If you’re working in an application that uses Lion’s new behavior, such as Pages or TextEdit, choose File > Duplicate. A new window appears with the contents of your document, named the same as the original file.

If you’ve been using computers for a while and are accustomed to saving often manually, you can press Command-S or choose File > Save to save the file. The program displays the Save dialog box in which you rename the file; or, you can keep the existing name, which appends “copy” to the end.

My first problem with this sequence is that it’s now two steps, duplicate and then save, where Save As was just one. For people accustomed to using Save As, it’s annoying extra work. It’s also not clear that after you duplicate a document, you then need to save it.

But the bigger issue is that, in an Auto Save world, why should anyone do this? It turns out you don’t need to; you can continue working on the new document. However, things get more confusing, especially for less-experienced users.

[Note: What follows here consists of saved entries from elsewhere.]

Lemma curve_len_nat bits oid curve : (oid, (curve, bits)) ∈ curves -> exists c, curve_len bits = Z.of_nat c /\ (28 <= c <= 66)%nat.
Proof. intros Hc%curve_bits. exists (Z.to_nat (curve_len bits)). lia. Qed.

Lemma split_size n (l : list Z) : 0 <= n <= size l -> exists s t, l = s ++ t /\ n = size s.
Proof.
  unfold size. intros Hn. exists (take (Z.to_nat n) l), (drop (Z.to_nat n) l). rewrite take_drop, length_take_le by lia. split; [done|lia].
Qed.

(** ** RSA *)

Lemma runs_rsa_integer (f : Z * Z -> K unit) src p l m k Q E : seen src p l -> E KM_ERROR_INVALID_ARGUMENT m k ->
  (forall q s p' l', occurs src q s -> seen src p' l' -> (length s + length l' <= length l)%nat -> runs (f (q, size s)) (W src p' l' m k) Q E) ->
  runs (rsa_integer ≫= f) (W src p l m k) Q E.
Proof.
  intros Hs HE Hf. unfold rsa_integer. apply runs_assoc. eapply runs_length; [by apply integer_reads|done|done|].
  intros n h l' -> Hh Hn Hs'. unfold id in Hn. apply runs_assoc, runs_here. apply runs_assoc.
  apply integer_bounds in Hh as Hb. destruct (split_size n l') as (s & t & -> & ->); [unfold size; lia|].
  eapply runs_skip; [exact Hs'|done|]. apply runs_bind_ret. destruct (seen_app _ _ _ _ Hs') as [(Ho & _) Hs2].
  apply Hf; [done|done|]. rewrite !length_app. lia.
Qed.

Lemma runs_rsa_integers (f : list (Z * Z) -> K unit) n src p l m k Q E : seen src p l -> E KM_ERROR_INVALID_ARGUMENT m k ->
  (forall places numbers p' l', Forall2 (fun a s => occurs src (fst a) s /\ snd a = size s) places numbers ->
    length numbers = n -> seen src p' l' -> (length (concat numbers) <= length l)%nat ->
    runs (f places) (W src p' l' m k) Q E) ->
  runs (rsa_integers n ≫= f) (W src p l m k) Q E.
Proof.
  revert f src p l. induction n as [|n IH]; intros f src p l Hs HE Hf; cbn [rsa_integers].
  - apply runs_bind_ret. apply (Hf [] []); [done|done|done|simpl; lia].
  - apply runs_assoc. apply runs_rsa_integer; [done|done|]. intros q s p' l' Ho Hs' Hl. apply runs_assoc.
    apply IH; [done|done|]. intros places numbers p2 l2 Hp Hn Hs2 Hc. apply runs_bind_ret. apply (Hf _ (s :: numbers)).
    + by constructor.
    + simpl. by rewrite Hn.
    + done.
    + simpl. rewrite length_app. lia.
Qed.

Lemma runs_put_inputs (f : Z -> K unit) src p l places numbers off a b m n len Q E :
  Forall2 (fun a s => occurs src (fst a) s /\ snd a = size s) places numbers -> off = size a ->
  length b = length (concat numbers) ->
  runs (f (off + size (concat numbers))) (W src p l (with_bytes m n (a ++ concat numbers)) {| key_data := Some n; key_data_len := len |}) Q E ->
  runs (put_inputs off places ≫= f) (W src p l (with_bytes m n (a ++ b)) {| key_data := Some n; key_data_len := len |}) Q E.
Proof.
  unfold size. intros Hp. revert off a b. induction Hp as [|[q x] s places numbers [Ho Hx] Hp IH]; intros off a b Ha Hb Hf; cbn [put_inputs].
  - destruct b; [|done]. simpl in Hf. rewrite Z.add_0_r in Hf. by apply runs_bind_ret.
  - cbn [fst snd] in *. apply runs_assoc. eapply runs_input; [by apply bytes_from_occurs|]. apply runs_assoc, runs_out. cbn [key_data].
    apply runs_assoc. cbn [concat] in *. rewrite length_app in Hb. rewrite <- (take_drop (length s) b).
    assert (Lt : length s = length (take (length s) b)) by (rewrite length_take; lia).
    eapply runs_mem.
    + unfold set_data_increment_pos. erewrite bind_some; [reflexivity|].
      by apply (store_known _ _ a (take (length s) b) (drop (length s) b)); [apply with_object_lookup|done|].
    + rewrite object_twice, app_assoc. apply IH.
      * rewrite length_app. lia.
      * rewrite length_drop. lia.
      * rewrite length_app, <- app_assoc in *. by rewrite Nat2Z.inj_add, Z.add_assoc in Hf.
Qed.

Lemma map_snd_places src places numbers :
  Forall2 (fun a s => occurs src (fst a) s /\ snd a = size s) places numbers -> map snd places = map size numbers.
Proof. induction 1 as [|a s places numbers [_ Ha] _ IH]; [done|]. simpl. by rewrite Ha, IH. Qed.

Lemma sum_sizes (numbers : list (list Z)) : sum_list (map size numbers) = size (concat numbers).
Proof. unfold size. induction numbers as [|s numbers IH]; [done|]. simpl. rewrite IH, length_app. lia. Qed.

(** The object of an RSA key is filled with its numbers. *)
Lemma runs_rsa_key src p l places numbers m k (E : Z -> memory -> key_out -> Prop) :
  Forall2 (fun a s => occurs src (fst a) s /\ snd a = size s) places numbers -> length numbers = 8%nat ->
  size (concat numbers) < 2 ^ 31 ->
  (forall n, malloc_ok (allocations m) n = false -> E KM_ERROR_MEMORY_ALLOCATION_FAILED (allocated m) {| key_data := None; key_data_len := n |}) ->
  runs (new_key (44 + sum_list (map snd places)) ;;
    pos ← key_u32s ([KM_ALGORITHM_RSA; 8 * nth 0 (map snd places) 0; 8 * nth 0 (map snd places) 0] ++ map snd places);
    put_inputs pos places ;; mret tt) (W src p l m k)
    (key_is m (rsa_key numbers)) E.
Proof.
  intros Hp Hn Hb HE. pose proof (map_snd_places _ _ _ Hp) as Em. rewrite Em, sum_sizes.
  assert (En : nth 0 (map size numbers) 0 = size (nth 0 numbers [])) by (by destruct numbers). rewrite En.
  assert (0 <= size (concat numbers)) by (unfold size; lia).
  apply runs_new_key; [lia|apply HE|].
  assert (Er : replicate (Z.to_nat (44 + size (concat numbers))) 0 = replicate 44 0 ++ replicate (length (concat numbers)) 0).
  { rewrite <- replicate_add. f_equal. unfold size in *. lia. }
  rewrite Er. apply (runs_key_u32s _ _ (replicate 44 0)); [rewrite length_replicate, length_app, length_map, Hn; done|].
  apply (runs_put_inputs _ _ _ _ _ numbers _ _ (replicate _ 0)); [done| |by rewrite length_replicate|].
  { unfold size. rewrite length_u32s. lia. }
  apply runs_ret. split; [|done]. cbn [outs W]. f_equal. unfold size, rsa_key. rewrite length_app, length_u32s, length_app, length_map, Hn. simpl length. lia.
Qed.

(** A length and its bytes, which are compared with an OID. *)
Lemma runs_oid {X} (f : unit -> KM (world X) unit) oid src p l m (x : X) Q (E : Z -> memory -> X -> Prop) :
  seen src p l -> E KM_ERROR_INVALID_ARGUMENT m x ->
  (forall p' l', seen src p' l' -> (length l' <= length l)%nat -> runs (f tt) (W src p' l' m x) Q E) ->
  runs (oid_len ← chk_length der_read_oid_length; CHK (oid_len =? size oid) ;; data ← on_input here;
    same ← on_input (same_bytes data oid oid_len); CHK same ;; skip_data oid_len ≫= f) (W src p l m x) Q E.
Proof.
  intros Hs HE Hf. eapply runs_length; [by apply read_something_reads|done|done|]. intros n h l' -> _ Hn Hs'.
  apply runs_CHK; [|done]. intros ->%Z.eqb_eq. destruct (split_size (size oid) l') as (s & t & -> & Hl); [unfold size, id in *; lia|].
  apply runs_here. destruct (seen_app _ _ _ _ Hs') as [(Ho & _) Hs2]. unfold size in *. eapply runs_input.
  { apply same_bytes_occurs; [done|done|lia]. }
  apply runs_CHK; [|done]. intros ->%bool_decide_eq_true. eapply runs_skip; [done|done|].
  apply Hf; [done|]. rewrite !length_app. lia.
Qed.

Lemma decode_rsa_runs src p l m k : seen src p l -> key_data k = None ->
  runs decode_pkcs8_rsa (W src p l m k) (key_made KM_ALGORITHM_RSA m) (key_left m).
Proof.
  intros Hs Hk. unfold decode_pkcs8_rsa.
  eapply runs_whole; [apply read_something_reads|done|by auto|]. clear Hs. intros h1 l1 _ B%header_bounds Hs.
  apply runs_expect; [done|by auto|]. intros l2 -> Hs2. rewrite length_app in B.
  eapply runs_length; [apply read_something_reads|done|by auto|]. clear Hs2. intros n3 h3 l3 -> _ _ Hs3.
  apply (runs_oid _ rsakey_oid); [done|by auto|]. intros p4 l4 Hs4 L4.
  apply runs_expect; [done|by auto|]. intros l5 -> Hs5.
  eapply runs_whole; [apply read_something_reads|done|by auto|]. intros h6 l6 -> _ Hs6.
  eapply runs_whole; [apply read_something_reads|done|by auto|]. intros h7 l7 -> _ Hs7.
  apply runs_expect; [done|by auto|]. intros l8 -> Hs8.
  apply runs_rsa_integers; [done|by auto|]. intros places numbers p9 l9 Hp Hn Hs9 L9.
  apply runs_left, runs_CHK; [|by auto]. intros _.
  eapply runs_weaken; [apply (runs_rsa_key _ _ _ places numbers m k (key_left m)); [done|done| |by auto]| |done].
  - rewrite !length_app in *. unfold size. lia.
  - intros [] w. by apply made, rsa_blob.
Qed.

(** ** Curve 25519 *)

Lemma runs_new_25519_key src p l m k (E : Z -> memory -> key_out -> Prop) : seen src p l -> size l = CURVE25519_KEYSZ ->
  (forall n, malloc_ok (allocations m) n = false -> E KM_ERROR_MEMORY_ALLOCATION_FAILED (allocated m) {| key_data := None; key_data_len := n |}) ->
  runs new_25519_key (W src p l m k) (key_is m (c25519_key l)) E.
Proof.
  intros (Ho & _) Hl HE. unfold size, CURVE25519_KEYSZ in *. apply runs_last. unfold new_25519_key. apply runs_assoc, runs_new_key; [done|apply HE|].
  change (replicate (Z.to_nat (12 + 2 * 32)) 0) with (replicate 12 0 ++ replicate 32 0 ++ replicate 32 0).
  apply runs_assoc, (runs_key_u32s _ _ (replicate 12 0)); [done|]. apply runs_assoc, runs_out. cbn [key_data].
  apply runs_assoc. eapply runs_mem.
  { apply (store_known _ _ (u32s [KM_ALGORITHM_EC; 256; EC_CURVE_25519]) (replicate 32 0) (replicate 32 0)); [apply with_object_lookup|done|done]. }
  rewrite object_twice. apply runs_assoc, runs_here.
  apply (runs_copy _ _ _ _ _ l _ _ (u32s [KM_ALGORITHM_EC; 256; EC_CURVE_25519] ++ replicate 32 0) (replicate 32 0) []);
    [by rewrite <- app_assoc, app_nil_r|done|done|done|by rewrite length_replicate; lia|].
  apply runs_ret. split; cbn [outs mem W].
  - f_equal. unfold c25519_key, size, CURVE25519_KEYSZ. rewrite !length_app, length_u32s, length_replicate. simpl length. lia.
  - by rewrite app_nil_r, <- app_assoc.
Qed.

Lemma runs_new_25519 src p l m k : seen src p l -> size l = CURVE25519_KEYSZ ->
  runs new_25519_key (W src p l m k) (key_made KM_ALGORITHM_EC m) (key_left m).
Proof.
  intros Hs Hl. eapply runs_weaken; [apply (runs_new_25519_key _ _ _ _ _ (key_left m) Hs Hl); by auto| |done].
  intros [] w. by apply made, c25519_blob.
Qed.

In Pages, I created a test document, made a duplicate, and started working in the copy without choosing File > Save. According to Apple, Lion saves “during pauses in your work and, if you work continuously, it will save after 5 minutes.” I added and edited text, inserted a photo, and occasionally paused and switched to other applications (Safari, Twitterrific, Mail) like normal.

During this time, I was never prompted to save and rename the document, and the Auto Save/Versions indicator in the document’s title bar never appeared to reveal the state as “Edited.” As far as I could tell, the document wasn’t being saved at all.

I next attempted a more dramatic test: I quit the application. If Lion wasn’t auto-saving, I would immediately lose all of my work. Apple wants users to not have to worry about saving at all, remember, and let the operating system and applications deal with that overhead.

When I restarted Pages, the duplicate reappeared — thanks to Lion’s Resume feature, since I didn’t first close the document before quitting — with all of my edits intact. Hooray! Still, Lion exhibited a few quirks.

I couldn’t revert any edits to before the time the duplicate was made. The Undo history was lost and there was no version created since the file wasn’t saved. That’s not unexpected: the Undo history is also lost if you quit with an open document that isn’t in this state of quantum uncertainty.

But here’s the kicker: What happens when I want to send the file to someone else, or upload it to iCloud so I can work on it on my iPad? In the Finder, the file does not exist. It hasn’t yet been formally saved, so the duplicate is apparently stored as a temporary copy somewhere inaccessible to most users.

The solution? Close the file or select File > Save to bring up the Save dialog box and choose a new name for the file and specify its destination folder — which is the same as if I had been able to choose Save As in the first place.

Of course, alternative approaches to duplicating and dealing with template-like files remain. You can select the file in the Finder and choose File > Duplicate (Command-D) to make a duplicate that you then rename manually before opening. Or, for files that you always want to duplicate, you can select the file in the Finder, choose File > Get Info (Command-I), and check the Stationery Pad checkbox. From then on, double-clicking the file in the Finder causes a duplicate to be created (with “copy” at the end of its filename) in the same folder as the original and then opened for editing.

And I will admit that, when working within a document, duplicating and then saving it later does make some conceptual sense. But why the delay between creating the duplicate and saving it to disk? Why doesn’t choosing Duplicate open the new window and automatically, quickly, let you choose how to save the document?

Well, I do know the answer: That’s not how it’s done on iOS, where filenames are afterthoughts. And, presumably, in a future version of Mac OS X with a single-application mode and possibly no Finder, we won’t need to deal with files at all. We’re not yet at that point — Mac OS X is too reliant on filesystem organization — but Lion is taking a big step in that direction with Auto Save.